実際ジェシカちゃん、それ着けてから狩りも上手くなったし、泣かなくなったろ? アイツの思いが、ジェシカちゃんを支えてくれてるんだよ。その思いは今だって、これからだって、ずっと続いていくんだ。もちろん、俺も支えるからな!」


 父親(ルシエル)の思いと、師匠(チェスター)の優しさにジェシカはおもわず泣いてしまった。だが、頬を伝う涙は、悲しみや苦しみの冷たい涙とは違い、とても温かいものだった。そのあと、ジェシカが泣いているのを目撃したセシルとヒルダは、チェスターがジェシカを泣かしたと勘違いし、恐ろしい鬼に変貌、今度はチェスターが泣き、鬼二人から逃げるという騒動を巻き起こした。その光景にジェシカを含め、村人全員が大笑いし、宴はこのあと平穏無事に終われた。

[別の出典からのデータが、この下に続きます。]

Lemma scan_devno_end devs :
  forall i devno only_if_new tr,
  (forall r, In r devs -> bid_devno r <> devno) ->
  fst (scan_devno H W devs i devno only_if_new tr) = ScanEnd.
Proof.
  induction devs as [|tmp rest IH]; intros i devno oin tr N; simpl;
    [reflexivity|].
  assert (E : (bid_devno tmp =? devno) = false)
    by (apply Z.eqb_neq, N; now left).
  rewrite E.
  assert (N' : forall r, In r rest -> bid_devno r <> devno)
    by (intros r I; apply N; now right).
  destruct (HAVE_DEVMAPPER H); [|now apply IH].
  destruct (negb (dm_device_is_leaf W devno)); now apply IH.
Qed.

Lemma dev_has_devno_none cache dev devno :
  (forall r, In r (bic_devs cache) -> bid_devno r <> devno) ->
  dev_has_devno cache dev devno = false.
Proof.
  intros N. unfold dev_has_devno, get_dev.
  destruct dev as [d|]; [|reflexivity].
  destruct (nth_error (bic_devs cache) d) as [r|] eqn:G; [|reflexivity].
  apply Z.eqb_neq, N. eapply nth_error_In, G.
Qed.

Lemma search_devdirs_end dirs cache ptname devno :
  flag_set (BLKID_DEV_FIND H) (BLKID_DEV_CREATE H) = false ->
  flag_set (BLKID_DEV_FIND H) (BLKID_DEV_VERIFY H) = false ->
  (forall r, In r (bic_devs cache) -> bid_devno r <> devno) ->
  (forall dir s,
     In dir dirs -> stat W (dir ++ "/" ++ ptname)%string = Some s ->
     st_isblk s && (st_rdev s =? devno) = false) ->
  search_devdirs H X W dirs cache ptname devno = (DirsEnd, cache).
Proof.
  intros C V N. induction dirs as [|dir dirs IH]; intros S;
    cbn [search_devdirs]; [reflexivity|].
  assert (G : blkid_get_dev H X cache (dir ++ "/" ++ ptname)%string
                (BLKID_DEV_FIND H)
              = (find_devname (bic_devs cache) (dir ++ "/" ++ ptname)%string
                   0, cache)).
  { unfold blkid_get_dev. rewrite C, V.
    now destruct (find_devname _ _ _). }
  rewrite G, (dev_has_devno_none cache _ devno N).
  assert (IH' : search_devdirs H X W dirs cache ptname devno
                = (DirsEnd, cache))
    by (apply IH; intros d s I; apply S; now right).
  destruct (stat W (dir ++ "/" ++ ptname)%string) as [s|] eqn:St;
    [|exact IH'].
  rewrite (S dir s (or_introl eq_refl) St). exact IH'.
Qed.

(** X15. A device that cannot be resolved leaves the cache as it was, and
    [probe_one] returns without reaching [set_pri]: no record of the cache
    has the device number, none of the device directories holds a block
    device of that number under the name, and the search by device number
    finds nothing. (BLKID_DEV_FIND asks for no creation and no
    verification.) *)
Theorem probe_one_unresolved_leaves_cache ptname devno pri only_if_new st :
  flag_set (BLKID_DEV_FIND H) (BLKID_DEV_CREATE H) = false ->
  flag_set (BLKID_DEV_FIND H) (BLKID_DEV_VERIFY H) = false ->
  (forall r, In r (bic_devs (st_cache st)) -> bid_devno r <> devno) ->
  (forall dir s,
     In dir (blkid_devdirs X) ->
     stat W (dir ++ "/" ++ ptname)%string = Some s ->
     st_isblk s && (st_rdev s =? devno) = false) ->
  blkid_devno_to_devname X devno = None ->
  fst (probe_one_run H X W ptname devno pri only_if_new st) = Return
  /\ st_cache (probe_one H X W ptname devno pri only_if_new st)
     = st_cache st.
Proof.
  intros C V N S D. unfold probe_one, probe_one_run, probe_one_resolve.
  pose proof (scan_devno_end (bic_devs (st_cache st)) 0 devno only_if_new
                (st_trace st ++ [EvProbeOne ptname devno pri only_if_new])
                N) as E.
  simpl. destruct (scan_devno _ _ _ _ _ _ _) as [o tr]. simpl in E.
  subst o.
  rewrite (dev_has_devno_none (st_cache st) None devno N).
  rewrite (search_devdirs_end _ _ _ _ C V N S), D. simpl. auto.
Qed.

Lemma scan_devno_break devs :
  forall i k devno tr r,
  HAVE_DEVMAPPER H = false \/ dm_device_is_leaf W devno = true ->
  nth_error devs k = Some r -> bid_devno r = devno ->
  (forall j r', (j < k)%nat -> nth_error devs j = Some r' ->
                bid_devno r' <> devno) ->
  fst (scan_devno H W devs i devno false tr) = ScanBreak (i + k).
Proof.
  induction devs as [|tmp rest IH]; intros i k devno tr r L G E F.
  - destruct k; discriminate G.
  - simpl.
    assert (C : forall tr',
               fst (if bid_devno tmp =? devno then (ScanBreak i, tr')
                    else scan_devno H W rest (S i) devno false tr')
               = ScanBreak (i + k)).
    { intros tr'. destruct k as [|k]; simpl in G.
      - injection G as ->. apply Z.eqb_eq in E. rewrite E. simpl.
        f_equal. lia.
      - assert (B : (bid_devno tmp =? devno) = false).
        { apply Z.eqb_neq. apply (F 0%nat tmp); [lia | reflexivity]. }
        rewrite B. rewrite (IH (S i) k devno tr' r L G E).
        + f_equal. lia.
        + intros j r' Lj Gj. apply (F (S j) r'); [lia | exact Gj]. }
    destruct (HAVE_DEVMAPPER H); [|apply C].
    destruct L as [L | L]; [discriminate|]. rewrite L. apply C.
Qed.

(** X16. When the cache holds a record with the device number asked for
    (and, with device-mapper support, the number is a leaf) and the
    verification of the first such record confirms it as it is,
    [probe_one] without [only_if_new] writes the priority of that record
    and nothing else: the hint, or the RAID priority for a zero hint and a
    name that begins with "md". *)
Theorem probe_one_writes_only_priority ptname devno pri st i r :
  HAVE_DEVMAPPER H = false \/ dm_device_is_leaf W devno = true ->
  get_dev (st_cache st) i = Some r ->
  bid_devno r = devno ->
  (forall j r', (j < i)%nat -> get_dev (st_cache st) j = Some r' ->
                bid_devno r' <> devno) ->
  blkid_verify X (st_cache st) (Some i) = (st_cache st, Some i) ->
  st_cache (probe_one H X W ptname devno pri false st)
  = {| bic_devs :=
         list_set (bic_devs (st_cache st)) i
           {| bid_name := bid_name r; bid_devno := bid_devno r;
              bid_pri :=
                if (pri =? 0) && strncmp_is_zero ptname "md" 2
                then BLKID_PRI_MD H else pri;
              bid_time := bid_time r |};
       bic_flags := bic_flags (st_cache st);
       bic_time := bic_time (st_cache st) |}.
Proof.
  intros L G E F V. unfold probe_one, probe_one_run, probe_one_resolve.
  pose proof (scan_devno_break (bic_devs (st_cache st)) 0 i devno
                (st_trace st ++ [EvProbeOne ptname devno pri false]) r
                L G E F) as S.
  simpl. destruct (scan_devno _ _ _ _ _ _ _) as [o tr]. simpl in S.
  subst o. rewrite V.
  assert (D : dev_has_devno (st_cache st) (Some i) devno = true).
  { unfold dev_has_devno. rewrite G. now apply Z.eqb_eq. }
  rewrite D. simpl. unfold set_pri, set_bid_pri. rewrite G. reflexivity.
Qed.

End Resolver.

Lemma probe_one_unresolved_leaves_cache_witness :
  fst (probe_one_run (sample_header false) sample_externals
         (sample_world [] []) "sdb" 2064 0 false
         (start (cache_of [sda_dev 5]))) = Return
  /\ st_cache (probe_one (sample_header false) sample_externals
                 (sample_world [] []) "sdb" 2064 0 false
                 (start (cache_of [sda_dev 5])))
     = st_cache (start (cache_of [sda_dev 5])).
Proof.
  apply (probe_one_unresolved_leaves_cache (sample_header false)
           sample_externals (sample_world [] []) "sdb" 2064 0 false
           (start (cache_of [sda_dev 5]))).
  - reflexivity.
  - reflexivity.
  - intros r [<- | []]. discriminate.
  - intros dir s _ St. discriminate St.
  - reflexivity.
Defined.

Lemma probe_one_writes_only_priority_witness :
  st_cache (probe_one (sample_header false) sample_externals
              (sample_world [] []) "sda" 2048 40 false
              (start (cache_of [md0_dev; sda_dev 5])))
  = cache_of [md0_dev; sda_dev 40].
Proof.
  apply (probe_one_writes_only_priority (sample_header false)
           sample_externals (sample_world [] []) "sda" 2048 40
           (start (cache_of [md0_dev; sda_dev 5])) 1 (sda_dev 5)).
  - left. reflexivity.
  - reflexivity.
  - reflexivity.
  - intros [|j] r' Lj Gj; [|lia]. injection Gj as <-. discriminate.
  - reflexivity.
Defined.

 その夜、大人達が大人だけの後宴を開き、ジェシカとハリエットは先に家に帰宅した。だが、まだ眠く無い子ども二人は、ハリエットの自室で遊んでいた。大人は大人同士で、子供は子供同士で宴のあとを楽しみ始める、これもシェラ村の恒例行事の一つと言えるのだろう。そしてハリエットがジェシカに見せたいものがあると言い、小物入れから白く光る石を取り出し、それを見せた。


「これって……魔石? どうしたのコレ?」


「ふふ……()()()()殿()で見つけたの、この魔石を使えば、術者の魔力を消費せずに、この石の蓄積している魔力分の魔法が使えるのよ……」


「へ〜、便利だな〜……って! 静寂の神殿ッ!? 入っちゃダメなんだよあそこ!」


 『静寂の神殿』とは、シェラ村の狩場の森の奥に佇む建物で、中は広くはなく、奥の部屋の床に謎の魔法陣が描かれているだけで、外も特に目立ったものがない。だが、神殿の中と周りの外が不気味なほど静寂に包まれているのが一番の特徴で、まるで自分の声が殺されていると感じるほどである。それに恐れた昔のシェラ村の人達は、あの場所は神が眠りについている場所と考え、"入れば眠りについている神から罰を受けてしまう"と思うようになった。今でもその伝承は続いており、村の掟で、神殿の中は立ち入り禁止になっている。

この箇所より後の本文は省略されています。